Re: Sibstitute image in PDF with OCR text

Paulo Soares-3
See chapter 16.1.2 in the book. See also http://www.javabeat.net/articles/327-resizing-an-image-in-an-existing-document-using-itext-1.html.

Paulo

-----Original Message-----
From: Reiner Miericke [mailto:[hidden email]]
Sent: Wednesday, May 18, 2011 12:14 PM
To: [hidden email]
Subject: [iText-questions] Sibstitute image in PDF with OCR text

while looking for a way to substitute images in PDF documents I was pointed to
the itext library.

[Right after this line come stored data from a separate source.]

Lemma digits_zeros acc n : Obj.digits_value acc (zeros n) = (acc * 10 ^ N.of_nat n)%N.
Proof.
  revert acc. induction n as [|n IH]; intros acc; simpl zeros; [simpl; lia|].
  cbn [Obj.digits_value]. rewrite IH. rewrite Nat2N.inj_succ, N.pow_succ_r'.
  change (Obj.digit_value "0") with 0%N. lia.
Qed.

Lemma zeros_digits n : Str.all Str.is_digit (zeros n) = true.
Proof. by induction n. Qed.

Lemma length_zeros n : String.length (zeros n) = n.
Proof. induction n as [|n IH]; simpl; [done|]. by rewrite IH. Qed.

Lemma split_at_app n s : let '(a, b) := split_at n s in a +:+ b = s.
Proof.
  revert s. induction n as [|n IH]; intros [|c s]; simpl; try done.
  specialize (IH s). destruct (split_at n s) as [a b]. by rewrite Str.app_cons, IH.
Qed.

Lemma split_at_length n s :
  (n ≤ String.length s)%nat → String.length (split_at n s).1 = n.
Proof.
  revert s. induction n as [|n IH]; intros [|c s] Hn; simpl in Hn |- *; try done; try lia.
  specialize (IH s ltac:(lia)). destruct (split_at n s) as [a b]. simpl in *. by rewrite IH.
Qed.

Lemma strip_scaled m j fuel e :
  m mod 10 ≠ 0 → (j ≤ fuel)%nat → strip fuel (m * 10 ^ Z.of_nat j) e = (m, e + Z.of_nat j).
Proof.
  intros Hm. revert fuel e. induction j as [|j IH]; intros fuel e Hf.
  - rewrite Z.pow_0_r, Z.mul_1_r, Z.add_0_r. destruct fuel; simpl; [done|].
    by rewrite (proj2 (Z.eqb_neq _ _) Hm).
  - destruct fuel as [|fuel]; [lia|]. simpl strip.
    rewrite Nat2Z.inj_succ, Z.pow_succ_r by lia.
    replace (m * (10 * 10 ^ Z.of_nat j)) with (m * 10 ^ Z.of_nat j * 10) by ring.
    rewrite Z.mod_mul, Z.div_mul by done. simpl. rewrite IH by lia. f_equal. lia.
Qed.

Lemma decimal_scaled m j e :
  m mod 10 ≠ 0 → decimal (m * 10 ^ Z.of_nat j) e = Decimal m (e + Z.of_nat j).
Proof.
  intros Hm. assert (m ≠ 0) as Hm0 by (by intros ->). unfold decimal.
  assert (0 < 10 ^ Z.of_nat j) as Hp by (apply Z.pow_pos_nonneg; lia).
  rewrite (proj2 (Z.eqb_neq _ _)) by (apply Z.neq_mul_0; lia).
  rewrite strip_scaled; [done..|]. rewrite Z.abs_mul, (Z.abs_eq (10 ^ _)) by lia.
  apply Nat2Z.inj_le. rewrite Z2Nat.id by apply Z.log2_nonneg. apply Z.log2_le_pow2; [nia|].
  etrans; [apply (Z.pow_le_mono_l 2 10); lia|]. nia.
Qed.

Lemma read_whole negative whole tail :
  Str.all Str.is_digit whole = true → Str.non_empty whole = true →
  JsonText.digits_end tail = true → (∀ s, tail ≠ String "." s) →
  read_decimal negative (whole +:+ tail) =
    decimal (signed negative (Obj.digits_value 0 whole)) (read_exponent tail).
Proof.
  intros Hw Hn He Hp. unfold read_decimal. rewrite JsonText.span_digits_app by done.
  assert (match tail with String "." s => JsonText.span_digits s | _ => ("", tail) end = ("", tail)) as ->.
  { destruct tail as [|c s]; [done|]. specialize (Hp s).
    destruct c as [[] [] [] [] [] [] [] []]; by first [reflexivity|destruct Hp]. }
  rewrite Hn, Str.app_nil_r. simpl. by rewrite Z.sub_0_r.
Qed.

Lemma read_fraction negative whole fraction tail :
  Str.all Str.is_digit whole = true → Str.non_empty whole = true →
  Str.all Str.is_digit fraction = true → JsonText.digits_end tail = true →
  read_decimal negative (whole +:+ "." +:+ fraction +:+ tail) =
    decimal (signed negative (Obj.digits_value 0 (whole +:+ fraction)))
            (read_exponent tail - Z.of_nat (String.length fraction)).
Proof.
  intros Hw Hn Hf He. unfold read_decimal.
  rewrite (JsonText.span_digits_app whole), Str.app_cons, Str.app_nil_l by done.
  cbv beta iota. rewrite (JsonText.span_digits_app fraction) by done. by rewrite Hn.
Qed.

Lemma read_exponent_part z : read_exponent (exponent_part z) = z.
Proof.
  unfold exponent_part. rewrite Str.app_cons, Str.app_nil_l. unfold read_exponent.
  destruct (JsonText.pretty_digits (Z.abs_N z)) as (Ha & Hc & Hv).
  pose proof (JsonText.span_digits_app _ "" Ha eq_refl) as Hs. rewrite Str.app_nil_r in Hs.
  assert (Str.non_empty (pretty (Z.abs_N z)) = true) as Hn by by destruct (pretty (Z.abs_N z)).
  destruct (Z.ltb_spec z 0); rewrite Str.app_cons, Str.app_nil_l; simpl read_sign; cbv beta iota;
    rewrite Hs; cbn [fst]; rewrite Hn, Hv; unfold signed; lia.
Qed.

Lemma signed_mod negative n : (n mod 10 ≠ 0)%N → signed negative n mod 10 ≠ 0.
Proof.
  intros Hn. assert (Z.of_N n mod 10 ≠ 0) as Hz.
  { intros Hz. apply Hn, N2Z.inj. by rewrite N2Z.inj_mod. }
  destruct negative; [|done]. simpl. rewrite Z.mod_opp_l_nz by done.
  pose proof (Z.mod_pos_bound (Z.of_N n) 10 ltac:(done)). lia.
Qed.

Section point.
Context (negative : bool) (ds : string) (e : Z).
Context (Hdigits : Str.all Str.is_digit ds = true) (Hne : Str.non_empty ds = true).
Context (Hmod : (Obj.digits_value 0 ds mod 10 ≠ 0)%N).

#[local] Abbreviation k := (Z.of_nat (String.length ds)).
#[local] Abbreviation m := (signed negative (Obj.digits_value 0 ds)).

Lemma decimal_exact z : decimal m z = Decimal m z.
Proof.
  pose proof (decimal_scaled m 0 z (signed_mod _ _ Hmod)) as Hd.
  by rewrite Z.pow_0_r, Z.mul_1_r, Z.add_0_r in Hd.
Qed.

So, please help me in solving the following situation:

There are some scanned books containing black/white images and the according
OCR text.
* the images are of type JPG and have a size of about 1MB for each page
* extracting images (extraction done by "pdfimages")
* and converting them to PNG by
  "convert $JPG -colors 2 -transparent none -quality 90 $PNG"
* reduces the size to about 110 KB

Now my question is:
How can I substitute the huga eJPG image by the PNG one without loosing the
OCR text?


Mit freundlichen Grüssen
Reiner Miericke

------------------------------------------------------------------------------
What Every C/C++ and Fortran developer Should Know!
Read this article and learn how Intel has extended the reach of its
next-generation tools to help Windows* and Linux* C/C++ and Fortran
developers boost performance applications - including clusters.
http://p.sf.net/sfu/intel-dev2devmay
_______________________________________________
iText-questions mailing list
[hidden email]
https://lists.sourceforge.net/lists/listinfo/itext-questions

iText(R) is a registered trademark of 1T3XT BVBA.
Many questions posted to this list can (and will) be answered with a reference to the iText book: http://www.itextpdf.com/book/
Please check the keywords list before you ask for examples: http://itextpdf.com/themes/keywords.php


Aviso Legal:
Esta mensagem é destinada exclusivamente ao destinatário. Pode conter informação confidencial ou legalmente protegida. A incorrecta transmissão desta mensagem não significa a perca de confidencialidade. Se esta mensagem for recebida por engano, por favor envie-a de volta para o remetente e apague-a do seu sistema de imediato. É proibido a qualquer pessoa que não o destinatário de usar, revelar ou distribuir qualquer parte desta mensagem.

Disclaimer:
This message is destined exclusively to the intended receiver. It may contain confidential or legally protected information. The incorrect transmission of this message does not mean the loss of its confidentiality. If this message is received by mistake, please send it back to the sender and delete it from your system immediately. It is forbidden to any person who is not the intended receiver to use, distribute or copy any part of this message.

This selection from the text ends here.